In 1915-1935. Mito, memoria e celebrazione, ultima sezione, gli anni difficili della guerra e del dopoguerra, che
diventarono per alcuni artisti l’occasione per denunciare gli orrori del conflitto e il malessere di una società che
non aveva risolto i suoi problemi, furono generalmente superati nel nuovo percorso dell’arte italiana. La pittura
e la scultura celebrarono la guerra e alimentarono il suo mito, come fosse stata una formidabile opportunità
per un profondo rinnovamento del paese che, nell’imminente affermazione del Fascismo, vedrà il superamento
della crisi dell’Italia postunitaria e la nascita di un mondo nuovo.

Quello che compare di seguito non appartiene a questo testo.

Section copy.
Context {W : Type} (slots : Z -> Prop) (root : Z).
Context (sp : ns_vmm_space) (Hroot : root_phys sp = root).
Abbreviation page_here := (page_here slots).
Context (Huser : forall v, is_page v -> v < NS_VMM_USER_TOP -> page_here v).
Implicit Types (E : env W) (s : vstate W) (m : pages) (D : gset Z) (virt phys flags f : Z).
Abbreviation aspace := (aspace slots root).

Lemma wp_translate_page E D m s virt Q : machine E -> aspace E D m s -> page_here (page_base virt) ->
  (forall p fl, m !! page_base virt = Some (p, fl) -> Q (NS_VMM_OK, (p + virt mod 4096, fl)) s) ->
  (m !! page_base virt = None -> Q (NS_VMM_ENOENT, (0, 0)) s) -> wp (translate_unlocked sp virt) Q s.
Proof.
  intros G (T & [V HD HT Hf] & Hsh & Hfr) Hh HQ Hno. pose proof (proj2 Hsh _ Hh) as Hm. rewrite maps_page in Hm.
  eapply (wp_translate E G); [exact V|exact HT| |done| |].
  - destruct Hh as [_ Hs]. by rewrite index_page in Hs.
  - intros e He. rewrite He in Hm. cbn in Hm. unfold entry_view in Hm. rewrite page_mask. change NS_PAGE_SIZE with 4096.
    rewrite lor_page; [by apply HQ|apply addr_divide|]. apply Z.mod_pos_bound. lia.
  - intros Hn. rewrite Hn in Hm. by apply Hno.
Qed.

Lemma user_canonical v : 0 <= v < NS_VMM_USER_TOP -> is_u64 v /\ canonical_address v = true.
Proof.
  intros Hv. split; [unfold NS_VMM_USER_TOP in Hv; lia|]. unfold canonical_address. apply orb_true_iff. left. apply Z.ltb_lt. lia.
Qed.

Lemma user_page v : 0 <= v < NS_VMM_USER_TOP -> page_here (page_base v).
Proof.
  intros Hv. destruct (user_canonical v Hv) as [Hu Hc]. apply Huser; [by apply page_base_page|].
  destruct (page_base_spec v) as (E & _ & Hm). lia.
Qed.

(** ** The check of a range *)

(** All bytes of a page are alike. *)
Lemma access_page m write v w : page_base v = page_base w -> access m write v = access m write w.
Proof. intros E. unfold access. by rewrite E. Qed.

Lemma page_base_eq v w : v / 4096 = w / 4096 -> page_base v = page_base w.
Proof. unfold page_base. by intros ->. Qed.

Definition rounds_left (current end_ : Z) : Z := if current <? end_ then (end_ - 1) / 4096 - current / 4096 + 1 else 0.

Lemma rounds_positive current end_ : current < end_ -> 0 < rounds_left current end_.
Proof.
  intros Hlt. unfold rounds_left. rewrite (proj2 (Z.ltb_lt _ _) Hlt).
  assert (current / 4096 <= (end_ - 1) / 4096) by (apply Z.div_le_mono; lia). lia.
Qed.

Lemma next_page current : is_u64 current -> current + 4096 < 2 ^ 64 ->
  u64 (Z.land current (not64 (NS_PAGE_SIZE - 1)) + NS_PAGE_SIZE) = (current / 4096 + 1) * 4096.
Proof.
  intros Hu H64. change (NS_PAGE_SIZE - 1) with (2 ^ 12 - 1). rewrite land_not64 by lia. change (2 ^ 12) with 4096. change NS_PAGE_SIZE with 4096.
  pose proof (Z.div_mod current 4096 ltac:(lia)). pose proof (Z.mod_pos_bound current 4096 ltac:(lia)). rewrite u64_small by lia. lia.
Qed.

Lemma unlock_lock s : lock (object s) = 0 ->
  (s <| object := (object s) <| lock := 1 |> |>) <| object := ((object s) <| lock := 1 |>) <| lock := 0 |> |> = s.
Proof. intros Hl. destruct s as [[c l a i] p mm w]. cbn in *. by subst. Qed.
(** *** The recursion *)

(** The tables below [p], whose entries [0 .. limit - 1] are cleared. *)
Lemma wp_destroy_level E (G : machine E) level : destroys E level.
Proof.
  induction level as [|below IH]; intros p t limit A T s Q Hlev Hp Hf Hlim Hidx V HA HTT HQ; [destruct Hp; lia|].
  cbn [destroy_table_level]. destruct (tr_table _ _ _ HT p t Hp Hf) as [es He].
  assert (Het : T !! t = Some es) by (rewrite HTT; [done|by apply gone_table]).
  assert (Hlen := tr_len _ _ _ HT t es He). apply wp_bind, (wp_table_pointer E G A T s t es); [done|done|].
  rewrite (table_nonzero E G A T s t es) by done. eapply wp_mono.
  { apply (wp_for_m (fun j _ s => exists A' T', vm E A' T' s /\ cleared p t es A T j A' T')).
    2: { exists A, T. split; [done|]. constructor; [by exists es| |done]. intros d. split; [|tauto]. intros Hd. split; [done|]. intros (k & Hk & _). lia. }
    intros j [] s1 Hj (A1 & T1 & V1 & Hcl). rewrite Z2Nat.id in Hj by lia.
    destruct (cl_table _ _ _ _ _ _ _ _ Hcl) as (es1 & He1 & Hes1). destruct (rd_Some es j) as [e Hr]; [lia|].
    assert (Hs : slot T0 root p j = Some e) by (apply slot_Some; eauto).
    apply wp_bind, (wp_ld E A1 T1 s1 t es1 j e); [done|done|by rewrite Hes1|]. rewrite test_present.
    destruct (present e) eqn:Epe; cbn [negb].
    2: { apply wp_ret. exists A1, T1. split; [done|]. pose proof (fun d => gone_nothing p j e d Hs Epe) as Hg.
         eapply cleared_next; [lia|exact Hcl| |done|exact He1|intros k Hk; apply Hes1; lia]. intros d. specialize (Hg d). tauto. }
    destruct (decide (length p = 3%nat)) as [H3|H3].
    { assert (below = 0%nat) as -> by lia. cbn [Nat.eqb orb].
      apply (wp_clear_leaf E G p t es A T Hp Hf He HA HTT j e A1 T1); try done. lia. }
    assert (H3' : (length p < 3)%nat) by (destruct Hp; lia).
    assert (Hdir : directory e = true) by (by eapply (tr_dir _ _ _ HT p j); [|apply Hidx|..]).
    rewrite (proj2 (Nat.eqb_neq _ _)) by lia. rewrite test_huge, (directory_not_huge e Hdir). cbn [orb negb]. fold (addr e).
    apply (wp_clear_child E G p t es A T Hp Hf He HA HTT below j e A1 T1); try done; [lia|].
    apply path_snoc. split_and!; [done|by apply Hidx|done]. }
  rewrite Z.add_0_l, Z2Nat.id by lia. intros [] s' (A' & T' & V' & [_ Hh Hrest]). apply (HQ A' T'); [done|done|].
  intros u Hu. apply Hrest.
  - intros ->. apply Hu. by apply gone_table.
  - intros (k & _ & Hk). apply Hu. by eapply gone_down.
Qed.
End gone.
End life.

(** ** Destroying a space *)

Section destroy.
Context {W : Type} (root : Z).
Implicit Types (E : env W) (s : vstate W) (A D : gset Z) (T : gmap Z (list Z)) (m : pages).

(** The owned pages of the map are the leaves of the tree that are marked so. *)
Lemma owned_leaves T m D : shows user_half root T m -> owned_pages m D -> tree user_half root T ->
  (forall r i e, path_ok user_half r -> length r = 3%nat -> leaf T root r i = Some e -> owned e = true -> addr e ∈ D) /\
  (forall r i e r' i' e', path_ok user_half r -> length r = 3%nat -> leaf T root r i = Some e -> owned e = true ->
    path_ok user_half r' -> length r' = 3%nat -> leaf T root r' i' = Some e' -> owned e' = true -> addr e = addr e' -> r = r' /\ i = i').
Proof.
  intros [_ Hsh] HD HT. assert (Hv : forall r i e, path_ok user_half r -> length r = 3%nat -> leaf T root r i = Some e ->
    exists v, path v = r /\ table_index v 1 = i /\ m !! v = Some (addr e, flags_from_entry e)).
  { intros r i e Hr Hl He. pose proof He as [Hs _]%leaf_Some. apply (slot_range root T) in Hs; [|apply HT].
    destruct (page_of_indices r i Hr Hl Hs) as (v & Hv & <- & <-). exists v. split_and!; [done|done|].
    rewrite Hsh by done. unfold maps. by rewrite He. }
  split.
  - intros r i e Hr Hl He Ho. destruct (Hv r i e Hr Hl He) as (v & _ & _ & Em). apply (op_frames m D HD). eexists _, _. split; [exact Em|].
    by destruct (flags_bits e) as (_ & _ & _ & _ & ->).
  - intros r i e r' i' e' Hr Hl He Ho Hr' Hl' He' Ho' Ha. destruct (Hv r i e Hr Hl He) as (v & <- & <- & Em).
    destruct (Hv r' i' e' Hr' Hl' He') as (v' & <- & <- & Em'). rewrite <- Ha in Em'.
    assert (v = v') as ->; [|done]. eapply (op_once m D HD); [exact Em|exact Em'| |];
      [by destruct (flags_bits e) as (_ & _ & _ & _ & ->)|by destruct (flags_bits e') as (_ & _ & _ & _ & ->)].
Qed.

(** All that the tables and the owned pages hold is reached from the root. *)
Lemma gone_all T m D : shows user_half root T m -> owned_pages m D -> tree user_half root T ->
  forall d, d ∈ dom T ∪ D <-> gone user_half root T [] d.
Proof.
  intros [Hm Hsh] HD HT d. rewrite elem_of_union. split.
  - intros [[es Hd]%elem_of_dom|(v & fl & Em & Hfl)%(op_frames m D HD)].
    + destruct (tr_all _ _ _ HT d) as (q & Hq & Hf); [by eauto|]. exists q. by left.
    + assert (Hv : page_here user_half v) by (apply Hm; eauto). rewrite Hsh in Em by done.
      destruct (maps root T v) as [e|] eqn:Ee; [|done]. injection Em as <- <-. destruct (path_here _ _ Hv) as [Hp Hl].
      exists (path v ++ [table_index v 1]). right. eexists _, _, e. split_and!; [done|done|done|exact Ee| |done].
      by destruct (flags_bits e) as (_ & _ & _ & _ & <-).
  - intros [q [[Hq Hf]|(r & i & e & _ & Hr & Hl & He & Ho & <-)]].
    + left. apply elem_of_dom. by eapply (tr_table _ _ _ HT).
    + right. by eapply (proj1 (owned_leaves T m D ltac:(done) HD HT)).
Qed.

Lemma gone_root T d : tree user_half root T -> gone user_half root T [] d -> d = root \/ exists k, 0 <= k < 256 /\ gone user_half root T ([] ++ [k]) d.
Proof.
  intros HT [[|k r] H].
  - destruct H as [[_ [= ->]]|(r & i & e & Heq & _)]; [by left|]. by destruct r.
  - right. exists k. split; [|by exists r]. destruct H as [[(_ & _ & Hk) _]|(q & i & e & Heq & (_ & _ & Hq) & Hl & _)]; [done|].
    destruct q as [|k' q]; [done|]. by injection Heq as <- _.
Qed.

Ognuna di queste sezioni è stata scandita in successivi nuclei tematici per costruire una narrazione più articolata
e appassionante.
Il lato oscuro della Belle Époque e il motivo dell’“abisso”, mutuato da un famoso passaggio di Nietzsche (“L’uomo
è una fune sospesa tra l’animale e il superuomo, una fune sopra l’abisso”), diventa emblema del malessere,
sia individuale sia collettivo, che si diffonde nella dura realtà dell’Italia da poco unificata e satura di problemi e
tensioni sociali. Il celebre gruppo scultoreo rappresentante proprio L’abisso di Pietro Canonica introduce una
serie di dipinti drammatici nei temi, come nelle soluzioni formali improntate a una sorta di simbolismo “nero”,
dominato dall’angoscia, dal dolore e dal male di vivere, dal presagio della morte.

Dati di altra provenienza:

(* ===== verification/VmmSystem.v ===== *)
(** * Address spaces of users, in the system

    The calls on an address space of a user process, as a language of operations
    with an abstract semantics on the map of its pages; sequences of operations
    from the creation of the space to its end; and the frame rule, by which two
    spaces do not notice each other. *)

From S2P Require Import Prelude Errno Bytes Pmm Frames Vmm VmmTree VmmBits VmmProps VmmWalk VmmOps VmmSpace VmmRanges VmmAlloc VmmUser VmmCopy VmmLife.

Section system.
Context {W : Type}.
Implicit Types (E : env W) (s : vstate W) (sp : ns_vmm_space) (m : pages) (D : gset Z) (virt phys flags r : Z).

(** The manager is initialised and not in use. *)
Record running E : Prop := {
  ru_machine : machine E;
  ru_lock : lock (e_obj E) = 0;
  ru_init : initialized (e_obj E) <> 0 }.

(** A space made by [ns_vmm_create_space], with the pages [m] in the users' half. *)
Record user_space E sp m s : Prop := {
  us_root : root_phys sp <> 0;
  us_owns : owns_root sp <> 0;
  us_holding : holding user_half (root_phys sp) E m s }.

Lemma user_half_low v : page_here user_half v -> v < NS_VMM_USER_TOP.
Proof.
  intros [([Hv Hv'] & _ & Hc) Hs]. unfold user_half in Hs. destruct (canonical_low v (conj Hv Hv') Hc) as [[H _]|[H _]].
  - unfold NS_VMM_USER_TOP. lia.
  - exfalso. rewrite table_index_div in Hs by lia. change (2 ^ (12 + (4 - 1) * 9)) with (2 ^ 39) in Hs.
    assert (Em : v mod 2 ^ 48 / 2 ^ 39 = v / 2 ^ 39 mod 512).
    { replace (2 ^ 48) with (2 ^ 39 * 512) by lia. rewrite Z.rem_mul_r by lia.
      rewrite (Z.mul_comm (2 ^ 39)), Z.div_add by lia. rewrite (Z.div_small (v mod 2 ^ 39)) by (apply Z.mod_pos_bound; lia). done. }
    rewrite <- Em in Hs. assert (2 ^ 47 / 2 ^ 39 <= v mod 2 ^ 48 / 2 ^ 39) as Hle by (apply Z.div_le_mono; lia).
    change (2 ^ 47 / 2 ^ 39) with 256 in Hle. lia.
Qed.

Lemma user_half_base v : page_here user_half v -> v < NS_VMM_KERNEL_HALF_BASE.
Proof. intros H%user_half_low. unfold NS_VMM_USER_TOP, NS_VMM_KERNEL_HALF_BASE in *. lia. Qed.

(** Every address is in the users' half or refused. *)
Lemma user_reachable sp virt : owns_root sp <> 0 -> is_u64 virt -> reachable user_half sp virt.
Proof.
  intros Ho Hu. split; [done|]. intros Hp. pose proof Hp as (_ & _ & Hc). unfold canonical_address in Hc.
  apply orb_true_iff in Hc as [Hc%Z.ltb_lt|Hc%Z.leb_le]; [left; by apply user_half_page|by right].
Qed.

Lemma user_range sp virt length : owns_root sp <> 0 -> is_u64 virt -> range_ok virt length -> reach_range user_half sp virt (range_end virt length).
Proof. intros Ho Hv Hok v _ Hr. pose proof (ra_end _ _ Hok). apply user_reachable; [done|lia]. Qed.

Lemma user_pages virt e v : e <= NS_VMM_USER_TOP -> 0 <= virt -> (4096 | v) -> virt <= v < e -> page_here user_half v.
Proof.
  intros He H0 Hd Hv. apply user_half_page; [|lia]. split_and!; [lia|unfold NS_VMM_USER_TOP in *; lia|done|].
  unfold canonical_address. rewrite (proj2 (Z.ltb_lt _ _)) by lia. done.
Qed.

(** ** Operations *)

Inductive vmm_op :=
| OpMap (virt phys flags : Z) | OpUnmap (virt : Z) (release_owned : bool) | OpMapRange (virt phys length flags : Z)
| OpAllocMap (virt length flags : Z) | OpUnmapRange (virt length : Z) (release_owned : bool)
| OpProtect (virt length flags : Z).

(** The contract of a call on a space with the pages [m].  The arguments have their
    types and the flags are those of mm_vmm.h.  What a caller may not do:
    mark a frame that it maps as owned by the page ([NS_VMM_PAGE_OWNED]), since
    the frame would be freed with it; take an owned page away and keep its
    frame allocated; mark pages that are not owned as owned by changing their
    protection; and protect a range that starts in the users' half and ends in
    the kernel's. *)
Definition op_ok m (op : vmm_op) : Prop :=
  match op with
  | OpMap virt phys flags => is_u64 virt /\ is_u64 phys /\ 0 <= flags < 32
  | OpUnmap virt release_owned =>
    is_u64 virt /\ forall p fl, m !! virt = Some (p, fl) -> release_owned = false -> Z.testbit fl 5 = false
  | OpMapRange virt phys length flags => is_u64 virt /\ is_u64 phys /\ is_u64 length /\ 0 <= flags < 32
  | OpAllocMap virt length flags => is_u64 virt /\ is_u64 length /\ 0 <= flags < 64
  | OpUnmapRange virt length release_owned =>
    is_u64 virt /\ is_u64 length /\
    (release_owned = false -> forall v p fl, virt <= v < range_end virt length -> m !! v = Some (p, fl) -> Z.testbit fl 5 = false)
  | OpProtect virt length flags =>
    is_u64 virt /\ is_u64 length /\ 0 <= flags < 64 /\ keeps_owners (page_count length) virt flags m /\
    (range_ok virt length -> NS_VMM_KERNEL_HALF_BASE <= virt \/ range_end virt length <= NS_VMM_USER_TOP)
  end.

Definition run_op (vmm : Z) sp (op : vmm_op) : M (vstate W) Z :=
  match op with
  | OpMap virt phys flags => ns_vmm_map vmm (Some sp) virt phys flags
  | OpUnmap virt release_owned => ns_vmm_unmap vmm (Some sp) virt release_owned
  | OpMapRange virt phys length flags => ns_vmm_map_range vmm (Some sp) virt phys length flags
  | OpAllocMap virt length flags => ns_vmm_alloc_map vmm (Some sp) virt length flags
  | OpUnmapRange virt length release_owned => ns_vmm_unmap_range vmm (Some sp) virt length release_owned
  | OpProtect virt length flags => ns_vmm_protect vmm (Some sp) virt length flags
  end.

(** What an operation does to the map of the pages. *)
Definition op_step E sp (op : vmm_op) m r m' : Prop :=
  match op with
  | OpMap virt phys flags => map_spec E sp m virt phys flags r m'
  | OpUnmap virt _ => r = unmap_status sp m virt /\ m' = delete virt m
  | OpMapRange virt phys length flags =>
    (r = NS_VMM_OK /\ range_ok virt length /\ clear (page_count length) virt m /\ m' = fill (page_count length) virt phys flags m) \/
    (r <> NS_VMM_OK /\ m' = m)
  | OpAllocMap virt length flags =>
    (r = NS_VMM_OK /\ range_ok virt length /\ clear (page_count length) virt m /\
     (forall v, ~ virt <= v < range_end virt length -> m' !! v = m !! v) /\
     forall i, (i < page_count length)%nat -> exists f, m' !! (virt + 4096 * Z.of_nat i) = Some (f, Z.lor flags NS_VMM_PAGE_OWNED)) \/
    (r <> NS_VMM_OK /\ m' = m)
  | OpUnmapRange virt length _ =>
    (range_ok virt length /\ m' = outside virt (range_end virt length) m) \/
    (~ range_ok virt length /\ m' = m /\ r = if length =? 0 then NS_VMM_OK else NS_VMM_EINVAL)
  | OpProtect virt length flags =>
    (~ range_ok virt length /\ r = NS_VMM_EINVAL /\ m' = m) \/
    (range_ok virt length /\ NS_VMM_KERNEL_HALF_BASE <= virt /\ r = NS_VMM_EPERM /\ m' = m) \/
    (range_ok virt length /\ virt < NS_VMM_KERNEL_HALF_BASE /\ exists k, (k <= page_count length)%nat /\ m' = reprotect k virt flags m /\
       (forall i, (i < k)%nat -> protect_status E flags m (virt + 4096 * Z.of_nat i) = NS_VMM_OK) /\
       ((r = NS_VMM_OK /\ k = page_count length) \/
        ((k < page_count length)%nat /\ r <> NS_VMM_OK /\ r = protect_status E flags m (virt + 4096 * Z.of_nat k))))
  end.

Lemma flags_low flags : 0 <= flags < 32 -> 0 <= flags < 64 /\ Z.testbit flags 5 = false.
Proof. intros H. split; [lia|]. apply Z.bits_above_log2; [lia|]. destruct (decide (flags = 0)) as [->|]; [done|]. apply Z.log2_lt_pow2; lia. Qed.

(** Users have no say in the kernel's half. *)
Lemma wp_protect_refused E vmm sp virt length flags (Q : Z -> vstate W -> Prop) s : vmm <> 0 -> owns_root sp <> 0 ->
  is_u64 virt -> is_u64 length -> range_ok virt length -> NS_VMM_KERNEL_HALF_BASE <= virt -> Q NS_VMM_EPERM s ->
  wp (ns_vmm_protect vmm (Some sp) virt length flags) Q s.
Proof.
  intros Hvmm Ho Hv Hlen Hok Hb HQ. unfold ns_vmm_protect. rewrite (proj2 (Z.eqb_neq vmm 0) Hvmm).
  destruct (validate_range virt length Hv Hlen) as [[_ ->]|[Hno _]]; [|done]. cbn [NS_VMM_OK Z.eqb negb orb].
  rewrite (proj2 (Z.eqb_neq _ 0) Ho), (proj2 (Z.leb_le _ _) Hb). by apply wp_ret.
Qed.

Mario De Maria, Giuseppe Mentessi, Pilade Bertieri, Felice Carena, Plinio Nomellini, Leonardo Bistolfi, Luigi
Nono, Galileo Chini, Giulio Aristide Sartorio, Luigi Selvatico, Giovanni Boldini, Giovanni Sottocornola, Emilio
Longoni, Angelo Morbelli, Lorenzo Viani, Adolf Hirémy Hirschl rappresentano nelle loro opere la triste condizione
dei poveri, degli emarginati, dei lavoratori rassegnati o in rivolta, la desolazione di certi luoghi dove la bella natura
è stata stravolta dal progresso, la malattia; o elaborano visioni eroiche, di eventi storici come fuori dal tempo
dove, accanto a destini di gloria, incombe un tragico senso della fine.

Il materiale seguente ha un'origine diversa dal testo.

Lemma toy_owns bits free (l : list Z) : pmm_wfb (toy_pmm bits free) = true ->
  forallb (fun f => Bool.eqb (bit [bits] f) ((f <? 2) || existsb (Z.eqb (4096 * f)) l)) (seqZ 0 8) = true ->
  forallb (fun t => existsb (fun f => t =? 4096 * f) (seqZ 2 6)) l = true ->
  owns 8 [0x01] toy_others (list_to_set l) (toy_pmm bits free).
Proof.
  intros Hwf Hbits Hl. rewrite forallb_forall in Hbits, Hl.
  assert (Hin : forall t, t ∈ (list_to_set l : gset Z) -> exists f, t = 4096 * f /\ 2 <= f < 8).
  { intros t Ht%elem_of_list_to_set%list_elem_of_In. apply Hl in Ht. apply existsb_exists in Ht as (f & Hf & ->%Z.eqb_eq).
    apply list_elem_of_In, elem_of_seqZ in Hf. exists f. lia. }
  constructor; try done.
  - by apply pmm_wfb_ok.
  - intros f Hf. specialize (Hbits f). change (allocated_bitmap (toy_pmm bits free)) with [bits].
    assert (Hs : List.In f (seqZ 0 8)) by (apply list_elem_of_In, elem_of_seqZ; lia). apply Hbits, eqb_prop in Hs. rewrite Hs.
    rewrite orb_true_iff, Z.ltb_lt, existsb_exists, elem_of_list_to_set. unfold toy_others. split.
    + intros [Hlt|(t & Ht & <-%Z.eqb_eq)]; [right; lia|left; by apply list_elem_of_In].
    + intros [Ht|[Ht|Ht]]; [right; exists (4096 * f); split; [by apply list_elem_of_In|by apply Z.eqb_refl]|left; lia|left; lia].
  - intros t (f & -> & Hf)%Hin [H|H]; lia.
  - intros t (f & -> & Hf)%Hin. exists f. split_and!; [done|lia|lia|]. clear -Hf.
    assert (H : forallb (fun g => negb (bit [0x01] g)) (seqZ 2 6) = true) by by vm_compute.
    rewrite forallb_forall in H. specialize (H f). apply negb_true_iff, H, list_elem_of_In, elem_of_seqZ. lia.
Qed.

Lemma toy_zero t : 0 <= t -> t + 4096 <= N -> row_at toy_env toy_mem t (replicate 512 0).
Proof.
  intros H0 Ht. apply (zero_row toy_env toy_mem t). intros x Hx. apply toy_map. unfold in_page in Hx.
  change (base toy_env) with B in Hx. lia.
Qed.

Sono poi presenti pittori di estrazione diversa, tra cui emergono i futuristi come Adriana Bisi Fabbri, Giacomo
Balla, Gino Severini, Cagnaccio di San Pietro, Mario Sironi, Achille Funi, Osvaldo Licini e ricompaiono Sartorio,
Nomellini, Chini, Viani, cui si aggiungono nuovi testimoni come Gaetano Previati, Achille Beltrame, Anselmo
Bucci, Giovanni Battista Crema, Giuseppe Cominetti, Aldo Carpi, Edgardo Rossaro, Italico Brass, Duilio
Cambellotti, Ottone Rosai.
Le loro opere documentano quanto sia stato ampio il coinvolgimento, determinato in molti dalla diretta presenza
al fronte, nel rappresentare una guerra in cui all’inizio tutti credevano. Andiamo dalle rappresentazioni più serene
e eroiche di Sartorio e Beltrame al registro tragico e visionario di Cominetti e Cambellotti, alla trasfigurazione
simbolica di Previati.
Nell’ultima parte, relativa agli anni della celebrazione della Vittoria, che coincidono in parte con l’affermazione
del Fascismo, rimane, almeno all’inizio, anche un ristretto margine per la rappresentazione del dolore delle
famiglie dei caduti e di tensioni sociali rimaste irrisolte, come dimostrano i dipinti di Aroldo Bonzagni, Edoardo
Gioia, Cagnaccio di San Pietro, Chini.
Ma poi è una dimensione simbolista e eroica a prevalere nei vari monumenti ai Caduti e alla Vittoria, documentati
dalle sculture di Arrigo Minerbi, Domenico Trentacoste, Aurelio Mistruzzi, Libero Andreotti, Adolfo Wildt, Eugenio
Baroni, Domenico Rambelli, Pietro Canonica, Ettore Ximenes, Arturo Martini.
Progetti, modelli e bozzetti ci conducono, attraverso linguaggi plastici diversi, nei multiformi percorsi della
costruzione del mito della Grande Guerra.